The resulting optimization is minimization of the following objective function.

\(\frac{(\mu - y)^{2}}{2} + \lambda |\mu|\)

## Log likelihood kernel
ll_kernel <- function(mu, y) {
    (mu - y)^2 / 2
}

## Log prior kernel
lp_kernel <- function(mu, lambda) {
    lambda * abs(mu)
}

## Observed data point is 1 (mu_hat_MLE = 1)
data1 <- expand.grid(y = 1,
                     lambda = c(0, 0.1, 0.5, 1, 1.5, 2),
                     mu = seq(-0.5, 2, length.out = 100))

## Fit functions
data1$ll <- with(data1, ll_kernel(mu, y))
data1$lp <- with(data1, lp_kernel(mu, lambda))
## Objective function to minimize
data1$obj <- with(data1, ll + lp)

## Factor lambda for easy plotting
data1$lambda <- factor(data1$lambda)
## Long format for easier plotting
data1_long <- gather(data1, key = "fun", value = "value",
                     -y, -lambda, -mu)

##
ggplot(data = data1_long, mapping = aes(x = mu, y = value,
                                        color = fun,
                                        group = fun)) +
    geom_line(data = subset(data1_long, fun != "obj"),
              alpha = 1/3) +
    geom_line(data = subset(data1_long, fun == "obj"),
              size = 1, alpha = 1) +
    geom_vline(xintercept = c(0,1), alpha = 1/5) +
    facet_wrap(~ lambda) +
    labs(title = "LASSO objective function at different lambda values") +
    theme_bw() + theme(legend.key = element_blank())
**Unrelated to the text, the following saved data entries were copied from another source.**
Lemma setting_sim n ds s n' : applySetting s n = Ret n' -> spec_step (absNet n ds) (ESetting s) (absNet n' ds).
Proof.
  intros E. assert (n' = set_faults n (apply_setting s (n_faults n))) as ->.
  { destruct s; cbn in E; unfold SetLatency, SetPacketLoss, SetDuplication, SetCorruption in E; by apply go_bind_ret in E as (u & _ & [= <-]). }
  rewrite with_faults_abs. apply (sp_setting (absNet n ds)).
Qed.

(** ** Every step *)

Definition abs (s : system Src) : netSpec := absNet (sy_net s) (sy_dials s).

Record known (s : system Src) : Prop := {
  kn_dials : forall d, d ∈ sy_dials s -> dial_known (sy_net s) d;
  kn_ios : forall t, t ∈ sy_ios s -> io_known (ns_conns (abs s)) t
}.

Lemma abs_same_addrs n n' ds ds' ev : spec_step (absNet n ds) ev (absNet n' ds') -> same_addrs (n_heap n) (n_heap n').
Proof.
  intros [_ Hl]%spec_step_grows id l Hi. destruct (Hl id _ (abs_listener n ds id l Hi)) as (sl & Hs & Ea).
  destruct (abs_listener_inv _ _ _ _ Hs) as (l' & Hi' & ->). by exists l'.
Qed.

(** What is known stays known. *)
Lemma known_step s ev s' :
  known s -> spec_step (abs s) ev (abs s') ->
  (forall d, d ∈ sy_dials s' -> d ∈ sy_dials s \/ dial_known (sy_net s') d) ->
  (forall t, t ∈ sy_ios s' -> t ∈ sy_ios s \/ io_known (ns_conns (abs s')) t) -> known s'.
Proof.
  intros [Hd Ht] Hst Hds Hts. destruct (spec_step_grows _ _ _ Hst) as [Hle _]. pose proof (abs_same_addrs _ _ _ _ _ Hst) as Ha. split.
  - intros d [Hin|Hk]%Hds; [|done]. by eapply dial_known_le, Hd.
  - intros t [Hin|Hk]%Hts; [|done]. eapply io_known_le; [by eapply spec_step_conns|by apply Ht].
Qed.

Lemma io_sim n ds (j : nat) ios t now t' n' :
  net_ok n -> conns_named (n_book n) (n_conns n) -> all_sane (ns_conns (absNet n ds)) -> io_known (ns_conns (absNet n ds)) t ->
  io_room t n -> ioStep now t n = Ret (t', n') ->
  spec_step (absNet n ds) (io_event now t t') (absNet n' ds) /\ io_known (ns_conns (absNet n' ds)) t'.
Proof.
  intros Hok Hnm Hsane Hk Hroom E. destruct (ioStep_effect _ _ _ _ _ E) as (lk & Hi & Er & He).
  destruct t as [[i s] call], t' as [r' call']. cbn [io_ref] in Er. subst r'. cbn [io_ref io_call fst snd] in Hi, He.
  pose proof (Hsane i _ (abs_lookup absConn _ _ _ Hi)) as Hs.
  destruct He as [size dch r p Et|size pc pc' Htry Est|data dch r p Et|data pc pc' Htry Est].
  - by apply (read_try_sim n ds i lk s now size dch r p).
  - by apply (read_stay_sim n ds i lk s now size pc pc').
  - apply (write_try_sim n ds i lk s now data dch r p); try done. apply Hroom.
  - by apply (write_stay_sim n ds i lk s now data pc pc').
Qed.

Lemma timer_sim n ds (i : nat) s f lk :
  n_conns n !! i = Some lk ->
  (forall e, (c_network (f e) = c_network e /\ c_local (f e) = c_local e /\ c_remote (f e) = c_remote e /\ c_closed (f e) = c_closed e /\
     c_reset (f e) = c_reset e /\ c_pair (f e) = c_pair e) /\ dl_t (c_rd (f e)) = dl_t (c_rd e) /\ dl_t (c_wd (f e)) = dl_t (c_wd e)) ->
  spec_step (absNet n ds) ETau (absNet (set_conns n (<[i := upd_end s f lk]> (n_conns n))) ds).
Proof.
  intros Hi Hf. rewrite absNet_conn, absEnd_same_deadline; [|intros e; apply Hf|intros e; apply Hf].
  rewrite list_insert_id by (by apply abs_lookup). apply (step_stutter (absNet n ds)).
Qed.
(* ===== verification/CallsExamples.v ===== *)
(** * Calls in the middle of one another: a concrete interleaving, and the
    witnesses of the properties of cut calls *)
From S2P Require Import Prelude GoRuntime Errors Float64 Rand Partition Trace PipeState Faults FaultProps Pipe PipeInv.
From S2P Require Import Deadline Options Conn ConnProps ConnRace NetIP NetIPProps NetIP6 Addr Addressing.
From S2P Require Import Replay Directions Listener Network NetworkInv NetworkFrame NetworkFaults NetworkExamples DialThreads DialSystem.
From S2P Require Import SystemProps SystemExamples NetSpec NetSystem NetCalls CallsFrame CallsInv CallsActs CallsSteps CallsStep.
From S2P Require Import CallsProps CallsDone CallsWhole.

(** ** Executable schedules *)

Inductive order : Type :=
| ODial (ctx : context) (network a : string)
| OThread (j : nat)              (** a section of dial [j] *)
| OStart (p : publicCall)
| ORun (k : nat).                (** an action of call [k] *)

Section schedules.
Context {Src : Type} `{!DrawSource Src} `{!RejectFuel} `{!Platform}.
Implicit Types (n : Network Src) (s : callSys Src).

Definition allowed (p : publicCall) : bool :=
  match p with
  | CallPair f a b => match validatePartitionPair (pairCallName f) (mkPartitionPair a b) with Ret _ => true | _ => false end
  | _ => true
  end.

Definition obey (o : order) s : callSys Src :=
  let '(mkCallSys n ds calls) := s in
  match o with
  | ODial ctx network a => mkCallSys n (ds ++ [startDial ctx network a]) calls
  | OThread j =>
      match ds !! j with
      | Some d =>
          if dialReady (dt_pc d) calls && (n_nextOrdinal n + 1 <? 2 ^ 64) then
            match threadStep true (fun l => l) 0 d n with
            | Ret (d', n') => mkCallSys n' (<[j := d']> ds) calls
            | _ => s
            end
          else s
      | None => s
      end
  | OStart p => if allowed p then mkCallSys n ds (calls ++ [mkCallThread None (callProgram p)]) else s
  | ORun k => default s (callStep k s)
  end.

Definition obeyAll (os : list order) s : callSys Src := fold_left (fun s o => obey o s) os s.

Lemma obey_run o s : rtc calls_step s (obey o s).
Proof.
  destruct s as [n ds calls]. destruct o as [ctx network a|j|p|k]; cbn [obey].
  - apply rtc_once, cs_dial.
  - destruct (ds !! j) as [d|] eqn:Ej; [|done]. destruct (dialReady _ _) eqn:Ed; [|done]. cbn [andb].
    destruct (Z.ltb_spec (n_nextOrdinal n + 1) (2 ^ 64)) as [Hlt|]; [|done].
    destruct (threadStep true (fun l => l) 0 d n) as [[d' n']| |] eqn:E; [|done..].
    apply rtc_once. by apply (cs_thread n ds calls j d true (fun l => l) 0 d' n').
  - destruct (allowed p) eqn:Ea; [|done]. apply rtc_once, cs_start. destruct p as [| |f a b]; [done..|]. cbn in Ea |- *.
    by destruct (validatePartitionPair _ _) as [[]| |].
  - destruct (callStep k _) as [s'|] eqn:E; [|done]. by eapply rtc_once, cs_run.
Qed.

Lemma obeyAll_run os s : rtc calls_step s (obeyAll os s).
Proof. revert s. induction os as [|o os IH]; intros s; [done|]. etrans; [apply obey_run|apply IH]. Qed.

Lemma calls_reachable_run s s' : calls_reachable s -> rtc calls_step s s' -> calls_reachable s'.
Proof. intros (vs & n & Hvs & E & H1) H2. exists vs, n. split; [done|]. split; [done|]. by etrans. Qed.
End schedules.

(** ** A Reset, a Close and a Close of the listener *)

#[local] Existing Instances example_platform example_fuel.

(** A client dials the server, whose end waits in the queue. *)
Definition cut_start : callSys unit :=
  obeyAll (ODial (WithPeerName Background "client") "tcp" "server:80" :: replicate 11 (OThread 0)) (mkCallSys race_listening [] []).

(** A Reset of the pair signals the first of its targets; the client closes its
    end, up to the registry; the server closes its listener, up to the queue. *)
Definition cut_mid : callSys unit :=
  obeyAll ([OStart (CallPair ResetPair "client" "server"); OStart (CloseConn (0%nat, sideDialer)); OStart (CloseListener 0)] ++
    map ORun [0; 1; 2; 0; 0; 0; 1; 2]%nat) cut_start.

(** And all go on to the end. *)
Definition cut_end : callSys unit := obeyAll (map ORun ([2; 2; 2; 2; 2; 2; 2; 2] ++ replicate 8 0 ++ replicate 5 1)%nat) cut_mid.

Lemma cut_start_reachable : calls_reachable cut_start.
Proof.
  eapply calls_reachable_run; [|apply obeyAll_run]. exists race_options, race_new. split; [exact race_typed|].
  split; [vm_compute; reflexivity|]. apply rtc_once, cs_section, (st_listen race_new "tcp" "server:80" (inl 0%nat)). vm_compute. reflexivity.
Qed.

Lemma cut_mid_reachable : calls_reachable cut_mid.
Proof. eapply calls_reachable_run; [exact cut_start_reachable|apply obeyAll_run]. Qed.

Lemma cut_end_reachable : calls_reachable cut_end.
Proof. eapply calls_reachable_run; [exact cut_mid_reachable|apply obeyAll_run]. Qed.

(** Half-way: the client's end is closed and both to be closed and cut, the
    listener is closed and out of the table, and its queue is still full. *)
Lemma cut_mid_shape :
  map (fun t => length (ct_acts t)) (cs_calls cut_mid) = [5; 4; 1]%nat /\
  pend_acts (all_acts (cs_calls cut_mid)) = mkPending [(0%nat, sideAcceptor)] [] [0%nat] /\
  map (fun lk => map (fun e => (c_closed (end_of lk e), c_reset (end_of lk e))) [sideDialer; sideAcceptor]) (n_conns (cs_net cut_mid)) =
    [[(true, true); (false, false)]] /\
  map (fun l => (l_closed l, l_incoming l)) (n_heap (cs_net cut_mid)) = [(true, [(0%nat, sideAcceptor)])].
Proof. vm_compute. repeat split. Qed.

Lemma cut_end_over : calls_over cut_end.
Proof.
  apply (Forall_map ct_acts (fun acts => acts = [])).
  assert (map ct_acts (cs_calls cut_end) = [[]; []; []]) as -> by (vm_compute; reflexivity). by repeat constructor.
Qed.

(** A Read at the server's end, which blocks before the Reset signals its end and
    wakes when it does. *)
Definition readAt (x : ioThread * callSys unit) : ioThread * callSys unit :=
  match io_call (fst x), ioStep 0 (fst x) (cs_net (snd x)) with
  | ReadCall _ _, Ret (t, n) => (t, mkCallSys n (cs_dials (snd x)) (cs_calls (snd x)))
  | _, _ => x
  end.
Definition readFor (k : nat) (x : ioThread * callSys unit) : ioThread * callSys unit := Nat.iter k readAt x.

(** [k] steps of the Read, orders to the others, and [j] steps more. *)
Definition readAmong (k : nat) (os : list order) (j : nat) (x : ioThread * callSys unit) : ioThread * callSys unit :=
  readFor j (fst (readFor k x), obeyAll os (snd (readFor k x))).

Lemma readAt_run x : rtc io_among x (readAt x).
Proof.
  destruct x as [t [n ds calls]]. unfold readAt. cbn [fst snd cs_net cs_dials cs_calls].
  destruct (io_call t) as [size pc|] eqn:Et; [|apply rtc_refl]. destruct (ioStep 0 t n) as [[t1 n1]| |] eqn:E; [|apply rtc_refl..].
  apply rtc_once. apply (ia_own 0); [|done]. unfold io_room. by rewrite Et.
Qed.

Lemma readFor_run k x : rtc io_among x (readFor k x).
Proof. induction k as [|k IH]; [apply rtc_refl|]. etrans; [exact IH|apply readAt_run]. Qed.

Lemma others_run t s s' : rtc calls_step s s' -> rtc io_among (t, s) (t, s').
Proof. induction 1 as [|s1 s2 s3 H1 _ IH]; [done|]. eapply rtc_l; [by apply ia_others|done]. Qed.

Lemma readAmong_run k os j x : rtc io_among x (readAmong k os j x).
Proof.
  etrans; [apply (readFor_run k)|]. etrans; [|apply readFor_run]. destruct (readFor k x) as [t s]. apply others_run, obeyAll_run.
Qed.

Definition read_start : ioThread * callSys unit := (startRead (0%nat, sideAcceptor) 4, cut_mid).
Definition read_blocked : ioThread * callSys unit := readFor 5 read_start.
Definition read_failed : ioThread * callSys unit := readAmong 5 [ORun 0; ORun 0]%nat 8 read_start.

Definition read_error : option goerror :=
  match io_call (fst read_failed) with ReadCall _ (Return _ err) => err | _ => None end.

(** It waits, and fails once the Reset has signalled its end and aborted a pipe. *)
Definition read_reset : goerror :=
  opError (mkConn (mkAddr "tcp" "server" 80 (Some [198; 18; 0; 0])) (mkAddr "tcp" "client" 32768 (Some [198; 18; 0; 1])) "tcp" 0 sideAcceptor
    false false false (mkPairKey "" "") newDeadline newDeadline) "read" errConnReset.

Lemma read_shape : io_call (fst read_failed) = ReadCall 4 (Return [] (Some read_reset)).
Proof. vm_compute. reflexivity. Qed.

Lemma blocked_shape : io_call (fst read_blocked) = ReadCall 4 (Select (onPipe 0%nat) 0%nat).
Proof. vm_compute. reflexivity. Qed.

(** ** Witnesses *)

Lemma cut_calls_invariant_witness :
  net_okP (mkPending [(0%nat, sideAcceptor)] [] [0%nat]) (cs_net cut_mid) /\ threads_ok (cs_net cut_mid) (cs_dials cut_mid).
Proof.
  destruct (cut_calls_invariant cut_mid cut_mid_reachable) as (H1 & H2 & _). split; [|exact H2].
  rewrite (proj1 (proj2 cut_mid_shape)) in H1. exact H1.
Defined.

(** The client's end and the server's, both closed and reset. *)
Lemma teardown_complete_witness :
  exists lk, n_conns (cs_net cut_end) !! 0%nat = Some lk /\ c_closed (end_of lk sideDialer) = true /\
    p_closed (writePipe lk sideDialer) = true /\ p_readClosed (readPipe lk sideDialer) = true /\
    (0%nat, sideDialer) ∉ targets (n_resetTargets (cs_net cut_end)) (mkPairKey "client" "server").
Proof.
  assert ((fun lk => (c_closed (end_of lk sideDialer))) <$> (n_conns (cs_net cut_end) !! 0%nat) = Some true) as E by (vm_compute; reflexivity).
  destruct (n_conns (cs_net cut_end) !! 0%nat) as [lk|] eqn:Hi; [|discriminate E]. injection E as E. exists lk.
  destruct (teardown_complete cut_end cut_end_reachable cut_end_over) as (H1 & H2 & _).
  destruct (proj1 (H1 0%nat lk sideDialer Hi) E) as [Hw Hr]. split; [reflexivity|]. split; [exact E|]. split; [exact Hw|]. split; [exact Hr|].
  intros Hin. apply H2 in Hin as (lk' & Hi' & _ & _ & Hc & _). cbn [fst snd] in Hi', Hc. rewrite Hi in Hi'. injection Hi' as <-. exact (eq_true_false_abs _ E Hc).
Defined.

(** A Read that the Reset wakes says so, and the end was reset. *)
Lemma io_failures_truthful_witness :
  exists lk err, n_conns (cs_net (snd read_failed)) !! 0%nat = Some lk /\ read_error = Some err /\
    reset_error "read" err /\ read_failure lk sideAcceptor [] err.
Proof.
  destruct (io_failures_truthful (fst read_start) (snd read_start) (fst read_failed) (snd read_failed) cut_mid_reachable) as (lk & Hi & H).
  - apply (bool_decide_unpack (is_Some (n_conns (cs_net cut_mid) !! 0%nat))). vm_compute. exact I.
  - left. exists 4%nat. reflexivity.
  - rewrite <- !surjective_pairing. exact (readAmong_run 5 [ORun 0; ORun 0]%nat 8 read_start).
  - exists lk. rewrite read_shape in H. exists read_reset. split; [exact Hi|]. split; [unfold read_error; rewrite read_shape; reflexivity|].
    split; [eexists; reflexivity|exact H].
Defined.

Lemma calls_finish_witness :
  sn (round 0) cut_mid /\ sn callRuns cut_mid /\ exists s', rtc callRuns cut_mid s' /\ calls_over s'.
Proof.
  destruct (calls_finish cut_mid cut_mid_reachable) as (H0 & H1 & H2 & _). split; [|split; [exact H1|exact H2]].
  apply H0. assert (length (cs_calls cut_mid) = 3%nat) as E by (vm_compute; reflexivity). rewrite E. lia.
Defined.

(** C2.  FIFO order: [push(p1); ...; push(pn)] on a constructed queue,
    followed by [n] single-element pops, each through [try_pop] or
    [pop_wait], delivers [p1, ..., pn] in that order and leaves the queue
    empty again.  More generally this holds from every queue with an empty
    buffer that is not cancelled, and from a cancelled one when all the
    pops are [try_pop]. *)
Theorem fifo_order dflt ps vs :
  length vs = length ps ->
  pop_seq dflt vs (push_all ps ctor) = (Some <$> ps, ctor) /\
  (forall q,
     _queue q = [] ->
     _cancel q = false \/ Forall (fun v => v = via_try_pop) vs ->
     pop_seq dflt vs (push_all ps q) = (Some <$> ps, q)).
Proof.
  intros Hlen.
  assert (Hgen : forall q,
     _queue q = [] ->
     _cancel q = false \/ Forall (fun v => v = via_try_pop) vs ->
     pop_seq dflt vs (push_all ps q) = (Some <$> ps, q)).
  { intros q Hq Hok. rewrite push_all_unfold, Hq. simpl.
    rewrite pop_seq_drains by done. by rewrite <- Hq, queue_eta. }
  split; [|exact Hgen]. apply Hgen; [reflexivity|by left].
Qed.

(** C3.  [try_pop] reports [false] on an empty buffer and changes nothing;
    otherwise it hands out the head element and removes it.  The flag
    plays no part in it, and as an event [try_pop] is always enabled and
    leaves every consumer's state alone: it neither waits nor throws. *)
Theorem try_pop_spec msg q :
  (_queue q = [] -> try_pop msg q = (false, msg, q)) /\
  (forall front rest, _queue q = front :: rest ->
     try_pop msg q = (true, front, MQ rest (_cancel q))) /\
  try_pop msg (cancel q) =
    (let '(ok, m, q') := try_pop msg q in (ok, m, cancel q')) /\
  (forall ts, step (ev_try_pop msg) (Sys q ts)
              = Some (Sys (snd (try_pop msg q)) ts)).
Proof.
  unfold try_pop. repeat split.
  - by intros ->.
  - by intros front rest ->.
  - simpl. by destruct (_queue q).
Qed.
As \(\lambda\) increases, the pointy shape of the log prior takes over to create a minimum point at \(\mu = 0\). At some large enough \(\lambda\) value, the MAP estimate becomes 0 and stays there. This will induce sparcity.

Ridge regression

\(\mu\) can be considered to have \(N(0, \lambda^{-1})\) prior.

The resulting optimization is minimization of the following objective function.

\((\mu - y)^{2} + \lambda \mu^{2}\)

## Log likelihood kernel
ll_kernel <- function(mu, y) {
    (mu - y)^2
}

## Log prior kernel
lp_kernel <- function(mu, lambda) {
    lambda * mu^2
}

## Observed data point is 1 (mu_hat_MLE = 1)
data1 <- expand.grid(y = 1,
                     lambda = c(0, 0.1, 0.5, 1, 1.5, 2),
                     mu = seq(-0.5, 2, length.out = 100))

## Fit functions
data1$ll <- with(data1, ll_kernel(mu, y))
data1$lp <- with(data1, lp_kernel(mu, lambda))
## Objective function to minimize
data1$obj <- with(data1, ll + lp)

## Factor lambda for easy plotting
data1$lambda <- factor(data1$lambda)
## Long format for easier plotting
data1_long <- gather(data1, key = "fun", value = "value",
                     -y, -lambda, -mu)

##
ggplot(data = data1_long, mapping = aes(x = mu, y = value,
                                        color = fun,
                                        group = fun)) +
    geom_line(data = subset(data1_long, fun != "obj"),
              alpha = 1/3) +
    geom_line(data = subset(data1_long, fun == "obj"),
              size = 1, alpha = 1) +
    geom_vline(xintercept = c(0,1), alpha = 1/5) +
    facet_wrap(~ lambda) +
    labs(title = "Ridge objective function at different lambda values") +
    theme_bw() + theme(legend.key = element_blank())

As \(\lambda\) increases, the the log prior takes over to pull the minimum point toward \(\mu = 0\). This only gradually happens causing shrinkage only.